Optimal medical therapy more cost-effective than OMT paired with PCI
“Compared with optimal medical therapy (OMT), percutaneous coronary intervention (PCI) plus OMT as a first choice of therapy for stable coronary artery disease is not cost effective,” according to William Weintraub, MD, author of the study, chair of cardiology and director of the Christiana Center for Outcomes Research in Newark, Del. Weintraub made his presentation at the American Heart Association (AHA) Scientific Sessions late-breaking sessions held in Orlando, Fla., last week.

Weintraub and colleagues examined the results of the Clinical Trial Outcomes Using Revascularization and Aggressive Drug Evaluation (COURAGE) trial.

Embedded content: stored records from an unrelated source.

Lemma remember_person_spec pid pname pyears (people : list (list N * Person)) :
  NoDup people.*1 →
  Forall (λ kp, person_id kp.2 = kp.1 ∧ person_ok kp.2) people →
  pid ≠ [] → pname ≠ [] → strip pname = pname →
  let people' := remember_person pid pname pyears people in
  NoDup people'.*1 ∧
  Forall (λ kp, person_id kp.2 = kp.1 ∧ person_ok kp.2) people' ∧
  ∀ k, k ∈ people'.*1 ↔ k ∈ people.*1 ∨ k = pid.
Proof.
  intros Hnd Hok Hid Hname Hstrip. unfold remember_person.
  destruct (dict_get pid people) eqn:E; simpl.
  - split; [done|]. split; [done|]. intros k. split; [by left|].
    intros [?| ->]; [done|]. apply dict_get_Some. by rewrite E.
  - apply dict_get_None in E. unfold dict_add. rewrite fmap_app. simpl.
    split; [|split].
    + apply NoDup_app. split; [done|]. split; [|apply NoDup_singleton].
      intros k Hk Hk'. by apply list_elem_of_singleton in Hk' as ->.
    + apply Forall_app. split; [done|]. by apply Forall_singleton.
    + intros k. rewrite elem_of_app, list_elem_of_singleton. tauto.
Qed.

Lemma remember_school_spec sid sname (schools : list (list N * School)) :
  NoDup schools.*1 →
  Forall (λ ks, sch_school_id ks.2 = ks.1 ∧ school_ok ks.2) schools →
  sid ≠ [] → sname ≠ [] → strip sname = sname →
  let schools' := remember_school sid sname schools in
  NoDup schools'.*1 ∧
  Forall (λ ks, sch_school_id ks.2 = ks.1 ∧ school_ok ks.2) schools'.
Proof.
  intros Hnd Hok Hid Hname Hstrip. unfold remember_school.
  destruct (dict_get sid schools) eqn:E; simpl; [done|].
  apply dict_get_None in E. unfold dict_add. rewrite fmap_app. simpl. split.
  - apply NoDup_app. split; [done|]. split; [|apply NoDup_singleton].
    intros k Hk Hk'. by apply list_elem_of_singleton in Hk' as ->.
  - apply Forall_app. split; [done|]. by apply Forall_singleton.
Qed.

(** The first advisor loop: the dict stays well formed and gains exactly
    the advisors that the slots name. *)
Lemma advisor_people_spec row slots (people people' : list (list N * Person)) :
  advisor_people row slots people = Some people' →
  NoDup people.*1 →
  Forall (λ kp, person_id kp.2 = kp.1 ∧ person_ok kp.2) people →
  NoDup people'.*1 ∧
  Forall (λ kp, person_id kp.2 = kp.1 ∧ person_ok kp.2) people' ∧
  ∀ k, k ∈ people'.*1 ↔
       k ∈ people.*1 ∨
       (k ≠ [] ∧ k ≠ u "na" ∧
        ∃ i n, i ∈ slots ∧ row_get row (slot_key "Advisor_ID_" i) = Some k ∧
               row_get row (slot_key "Advisor_Name_" i) = Some n ∧ n ≠ []).
Proof.
  revert people. induction slots as [|i slots IH]; intros people; simpl.
  - intros [= <-] Hnd Hok. split; [done|]. split; [done|].
    intros k. split; [by left|]. intros [?|(_ & _ & i & n & Hi & _)]; [done|].
    by apply elem_of_nil in Hi.
  - destruct (row_get row (slot_key "Advisor_ID_" i)) as [aid|] eqn:Eid; [|done].
    destruct (row_get row (slot_key "Advisor_Name_" i)) as [aname|] eqn:Ename; [|done].
    simpl. intros Hrest Hnd Hok.
    destruct (truthy aid && truthy aname && negb (bool_decide (aid = u "na"))) eqn:Ec.
    + apply andb_true_iff in Ec as [Ec Hna]. apply andb_true_iff in Ec as [Hid Hname].
      apply truthy_nonempty in Hid, Hname.
      apply negb_true_iff, bool_decide_eq_false in Hna.
      destruct (remember_person_spec aid aname [] people Hnd Hok Hid Hname
                  (row_get_stripped _ _ _ Ename)) as (Hnd1 & Hok1 & Hk1).
      destruct (IH _ Hrest Hnd1 Hok1) as (Hnd2 & Hok2 & Hk2).
      split; [done|]. split; [done|]. intros k. rewrite Hk2, Hk1. split.
      * intros [[?| ->]|(? & ? & j & n & Hj & ?)]; [by left| |].
        -- right. split; [done|]. split; [done|]. exists i, aname.
           split; [left|done].
        -- right. split; [done|]. split; [done|]. exists j, n. split; [by right|done].
      * intros [?|(? & ? & j & n & Hj & Hjid & Hjn)]; [by left; left|].
        apply elem_of_cons in Hj as [->|Hj].
        -- left. right. congruence.
        -- right. split; [done|]. split; [done|]. by exists j, n.
    + destruct (IH _ Hrest Hnd Hok) as (Hnd2 & Hok2 & Hk2).
      split; [done|]. split; [done|]. intros k. rewrite Hk2. split.
      * intros [?|(? & ? & j & n & Hj & ?)]; [by left|].
        right. split; [done|]. split; [done|]. exists j, n. split; [by right|done].
      * intros [?|(Hk & Hkna & j & n & Hj & Hjid & Hjn & Hn)]; [by left|].
        apply elem_of_cons in Hj as [->|Hj].
        -- exfalso. rewrite Eid in Hjid. rewrite Ename in Hjn.
           injection Hjid as ->. injection Hjn as ->.
           apply truthy_nonempty in Hk, Hn. rewrite Hk, Hn in Ec. simpl in Ec.
           apply negb_false_iff, bool_decide_eq_true in Ec. done.
        -- right. split; [done|]. split; [done|]. by exists j, n.
Qed.

(** The second advisor loop only appends rows, each for the dissertation
    at hand and taken from one of the slots. *)
Lemma advisor_links_spec row did slots (table table' : list Advisor) :
  advisor_links row did slots table = Some table' →
  ∃ ext, table' = table ++ ext ∧
    Forall (λ a, adv_dissertation_id a = did ∧ advisor_id a ≠ [] ∧
                 advisor_id a ≠ u "na" ∧ advisor_number a ∈ slots ∧
                 row_get row (slot_key "Advisor_ID_" (advisor_number a))
                 = Some (advisor_id a) ∧
                 row_get row (slot_key "Advisor_Name_" (advisor_number a))
                 = Some (advisor_name a)) ext.
Proof.
  revert table. induction slots as [|i slots IH]; intros table; simpl.
  - intros [= <-]. exists []. by rewrite app_nil_r.
  - destruct (row_get row (slot_key "Advisor_ID_" i)) as [aid|] eqn:Eid; [|done].
    destruct (row_get row (slot_key "Advisor_Name_" i)) as [aname|] eqn:Ename; [|done].
    destruct (row_get row (slot_key "Advisor_Role_" i)) as [arole|] eqn:Erole; [|done].
    simpl. intros Hrest. apply IH in Hrest as (ext & -> & Hext).
    assert (Hext' : Forall (λ a, adv_dissertation_id a = did ∧ advisor_id a ≠ [] ∧
                 advisor_id a ≠ u "na" ∧ advisor_number a ∈ i :: slots ∧
                 row_get row (slot_key "Advisor_ID_" (advisor_number a))
                 = Some (advisor_id a) ∧
                 row_get row (slot_key "Advisor_Name_" (advisor_number a))
                 = Some (advisor_name a)) ext).
    { eapply Forall_impl; [exact Hext|]. intros a (? & ? & ? & ? & ? & ?).
      repeat split; [done..| |done|done]. by right. }
    destruct (truthy aid && negb (bool_decide (aid = u "na"))) eqn:Ec.
    + apply andb_true_iff in Ec as [Hid Hna]. apply truthy_nonempty in Hid.
      apply negb_true_iff, bool_decide_eq_false in Hna.
      exists (mkAdvisor did aid aname arole i :: ext).
      split; [by rewrite <- (assoc_L (++))|].
      apply Forall_cons. split; [|done]. simpl. repeat split; [done..|left|done|done].
    + by exists ext.
Qed.

Lemma insert_or_ignore_spec {A} (key : A → list N) (row : A) (table : list A) :
  NoDup (key <$> table) →
  NoDup (key <$> insert_or_ignore key row table) ∧
  key row ∈ key <$> insert_or_ignore key row table ∧
  ∃ ext, insert_or_ignore key row table = table ++ ext ∧ Forall (λ x, x = row) ext.
Proof.
  intros Hnd. unfold insert_or_ignore. case_decide as Hin.
  - split; [done|]. split; [done|]. exists []. by rewrite app_nil_r.
  - rewrite fmap_app. simpl. split; [|split].
    + apply NoDup_app. split; [done|]. split; [|apply NoDup_singleton].
      intros k Hk Hk'. by apply list_elem_of_singleton in Hk' as ->.
    + apply elem_of_app. right. left.
    + exists [row]. split; [done|]. by apply Forall_singleton.
Qed.
(** ** The store swallows backend failures *)

Lemma first_fault_is_Exception n faults e :
  all_Exceptions faults -> first_fault n faults = Some e ->
  is_Exception e = true.
Proof.
  revert faults. induction n as [|n IH]; intros faults Hall Hf.
  - destruct faults; discriminate.
  - destruct faults as [|[e'|] rest]; simpl in Hf; try discriminate.
    + injection Hf as ->. exact (all_Exceptions_head _ _ Hall).
    + exact (IH rest (all_Exceptions_tail _ _ Hall) Hf).
Qed.

(** Uses what is known of the exceptions at hand to run the handlers. *)
Ltac run_handlers :=
  repeat match goal with
         | H : all_Exceptions (Some ?e :: _) |- _ =>
           pose proof (all_Exceptions_head _ _ H);
           apply all_Exceptions_tail in H
         | H : all_Exceptions (None :: _) |- _ =>
           apply all_Exceptions_tail in H
         | H : is_Exception ?e = true |- context [is_Exception ?e] =>
           rewrite H
         | H : Some _ = Some _ |- _ => injection H as ->
         end.

Section StoreFailures.

Variable ilike : str -> str -> bool.
Variable w : World.
Hypothesis backend_raises_Exceptions : all_Exceptions (db_faults w).

Lemma get_user_nick_returns tid :
  exists r w', DatabaseManager.get_user_nick tid w = (Returns r, w').
Proof.
  revert backend_raises_Exceptions.
  next_db_fault w; intros Hall; run_store; run_handlers;
    try destruct (filter _ t); simpl; do 2 eexists; reflexivity.
Qed.

Lemma save_user_nick_returns tid uname name nick :
  exists r w',
    DatabaseManager.save_user_nick tid uname name nick w = (Returns r, w').
Proof.
  revert backend_raises_Exceptions.
  next_db_fault w; intros Hall; run_store; run_handlers;
    try destruct (filter _ t); simpl; run_handlers;
    do 2 eexists; reflexivity.
Qed.

Lemma get_stats_returns :
  exists r w', DatabaseManager.get_stats w = (Returns r, w').
Proof.
  revert backend_raises_Exceptions.
  next_db_fault w; intros Hall; run_store; run_handlers;
    do 2 eexists; reflexivity.
Qed.

Lemma search_nick_returns search_text :
  exists r w',
    DatabaseManager.search_nick ilike search_text w = (Returns r, w').
Proof.
  revert backend_raises_Exceptions.
  next_db_fault w; intros Hall; run_store; run_handlers;
    do 2 eexists; reflexivity.
Qed.

Lemma get_user_nick_on_failure e tid :
  first_fault 1 (db_faults w) = Some e ->
  exists w',
    DatabaseManager.get_user_nick tid w = (Returns None, w')
    /\ log w' = log w ++ [(ERROR, get_nick_failed e)]
    /\ users w' = users w.
Proof.
  intros Hf.
  pose proof (first_fault_is_Exception _ _ _ backend_raises_Exceptions Hf) as He.
  clear backend_raises_Exceptions.
  next_db_fault w; try discriminate; run_store; run_handlers;
    eexists; repeat split; reflexivity.
Qed.

Lemma save_user_nick_on_failure e tid uname name nick :
  first_fault 2 (db_faults w) = Some e ->
  exists w',
    DatabaseManager.save_user_nick tid uname name nick w = (Returns false, w')
    /\ log w' = log w ++ [(ERROR, save_nick_failed e)]
    /\ users w' = users w.
Proof.
  intros Hf.
  pose proof (first_fault_is_Exception _ _ _ backend_raises_Exceptions Hf) as He.
  clear backend_raises_Exceptions.
  next_db_fault w; try discriminate; run_store; run_handlers;
    try destruct (filter _ t); simpl; run_handlers;
    eexists; repeat split; reflexivity.
Qed.

Lemma get_stats_on_failure e :
  first_fault 2 (db_faults w) = Some e ->
  exists w',
    DatabaseManager.get_stats w = (Returns (DatabaseManager.mkStats 0 []), w')
    /\ log w' = log w ++ [(ERROR, stats_failed e)]
    /\ users w' = users w.
Proof.
  intros Hf.
  pose proof (first_fault_is_Exception _ _ _ backend_raises_Exceptions Hf) as He.
  clear backend_raises_Exceptions.
  next_db_fault w; try discriminate; run_store; run_handlers;
    eexists; repeat split; reflexivity.
Qed.

Lemma search_nick_on_failure e search_text :
  first_fault 1 (db_faults w) = Some e ->
  exists w',
    DatabaseManager.search_nick ilike search_text w = (Returns [], w')
    /\ log w' = log w ++ [(ERROR, search_failed e)]
    /\ users w' = users w.
Proof.
  intros Hf.
  pose proof (first_fault_is_Exception _ _ _ backend_raises_Exceptions Hf) as He.
  clear backend_raises_Exceptions.
  next_db_fault w; try discriminate; run_store; run_handlers;
    eexists; repeat split; reflexivity.
Qed.

End StoreFailures.

(** C5.  When whatever the backend raises is an [Exception], the four
    store operations return to their caller and never raise; and when a
    round trip of the operation raises [e], [get_user_nick] returns
    [None], [save_user_nick] returns [False], [get_stats] returns total 0
    with no recent rows and [search_nick] returns the empty list, each
    after exactly one ERROR record for [e] was logged, the table being
    left as it was. *)
Theorem store_never_raises_C5 (ilike : str -> str -> bool) (w : World) :
  all_Exceptions (db_faults w) ->
  (forall tid,
      (exists r w', DatabaseManager.get_user_nick tid w = (Returns r, w'))
      /\ forall e, first_fault 1 (db_faults w) = Some e ->
           exists w',
             DatabaseManager.get_user_nick tid w = (Returns None, w')
             /\ log w' = log w ++ [(ERROR, get_nick_failed e)]
             /\ users w' = users w)
  /\ (forall tid uname name nick,
      (exists r w',
          DatabaseManager.save_user_nick tid uname name nick w = (Returns r, w'))
      /\ forall e, first_fault 2 (db_faults w) = Some e ->
           exists w',
             DatabaseManager.save_user_nick tid uname name nick w
             = (Returns false, w')
             /\ log w' = log w ++ [(ERROR, save_nick_failed e)]
             /\ users w' = users w)
  /\ ((exists r w', DatabaseManager.get_stats w = (Returns r, w'))
      /\ forall e, first_fault 2 (db_faults w) = Some e ->
           exists w',
             DatabaseManager.get_stats w
             = (Returns (DatabaseManager.mkStats 0 []), w')
             /\ log w' = log w ++ [(ERROR, stats_failed e)]
             /\ users w' = users w)
  /\ (forall search_text,
      (exists r w',
          DatabaseManager.search_nick ilike search_text w = (Returns r, w'))
      /\ forall e, first_fault 1 (db_faults w) = Some e ->
           exists w',
             DatabaseManager.search_nick ilike search_text w = (Returns [], w')
             /\ log w' = log w ++ [(ERROR, search_failed e)]
             /\ users w' = users w).
Proof.
  intros Hall. repeat split.
  - apply get_user_nick_returns; assumption.
  - intros e. apply get_user_nick_on_failure; assumption.
  - apply save_user_nick_returns; assumption.
  - intros e. apply save_user_nick_on_failure; assumption.
  - apply get_stats_returns; assumption.
  - intros e. apply get_stats_on_failure; assumption.
  - apply search_nick_returns; assumption.
  - intros e. apply search_nick_on_failure; assumption.
Qed.

Lemma store_never_raises_C5_witness :
  all_Exceptions (db_faults (backend_down hero_world))
  /\ fst (DatabaseManager.get_user_nick 7 (backend_down hero_world))
     = Returns None
  /\ fst (DatabaseManager.save_user_nick 7 None (py "Al") (py "Zed")
            (backend_down hero_world)) = Returns false.
Proof.
  assert (Hall : all_Exceptions (db_faults (backend_down hero_world))).
  { repeat constructor. }
  split; [exact Hall|].
  pose proof (@store_never_raises_C5 (fun _ _ => true) (backend_down hero_world)
                Hall) as [Hget [Hsave _]].
  destruct (proj2 (Hget 7%Z) APIError eq_refl) as [w1 [H1 _]].
  destruct (proj2 (Hsave 7%Z None (py "Al") (py "Zed")) APIError eq_refl)
    as [w2 [H2 _]].
  split.
  - rewrite H1. reflexivity.
  - rewrite H2. reflexivity.
Defined.

(** ** /nick: validation *)

(** In a private chat a reply without a target quotes nothing; in every
    other chat it quotes the message it answers. *)
Lemma reply_target_private update :
  chat_type (chat (message update)) = private ->
  reply_target update None = None.
Proof. intros H. unfold reply_target. rewrite H. reflexivity. Qed.

Lemma reply_target_elsewhere update :
  chat_type (chat (message update)) <> private ->
  reply_target update None = Some (message_id (message update)).
Proof.
  intros H. unfold reply_target.
  destruct (chat_type (chat (message update))); [contradiction| | |];
    reflexivity.
Qed.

The trial consisted of 2,287 patients randomized to PCI and OMT compared to OMT alone with a mean follow-up of 4.6 years. There was intensive, guideline-driven medical therapy and lifestyle intervention in both groups. The primary outcomes for the trial were death and myocardial infarction (MI), and the secondary outcome included healthcare economics.

Incremental cost-effective analysis demonstrated that PCI was associated with a cost of $288,474 per quality-adjusted life year gained. The cost was approximately $10,000 more than OMT, which includes the pharmacologic therapy and lifestyle interventions. The additional expense was incurred without any significant gain in quality-adjusted life years.

After his presentation, Weintraub said that healthcare economics are “not normally distributed.”

Weintraub concluded that his results found that PCI is not an effective initial management strategy, and does not prolong life. He also said that PCI and OMT are more expensive than OMT alone, and not cost-effective.

Raymond Gibbons, MD, immediate past president of the AHA and professor of medicine and co-director of the nuclear cardiology lab at the Mayo Clinic in Rochester, Minn., moderated the session. He said patients “undergoing OMT are more likely to undergo surgery, which is tremendously expensive and could have presented high unforeseen costs.”

As a result, Gibbons and Weintraub agreed that the results were not predictable.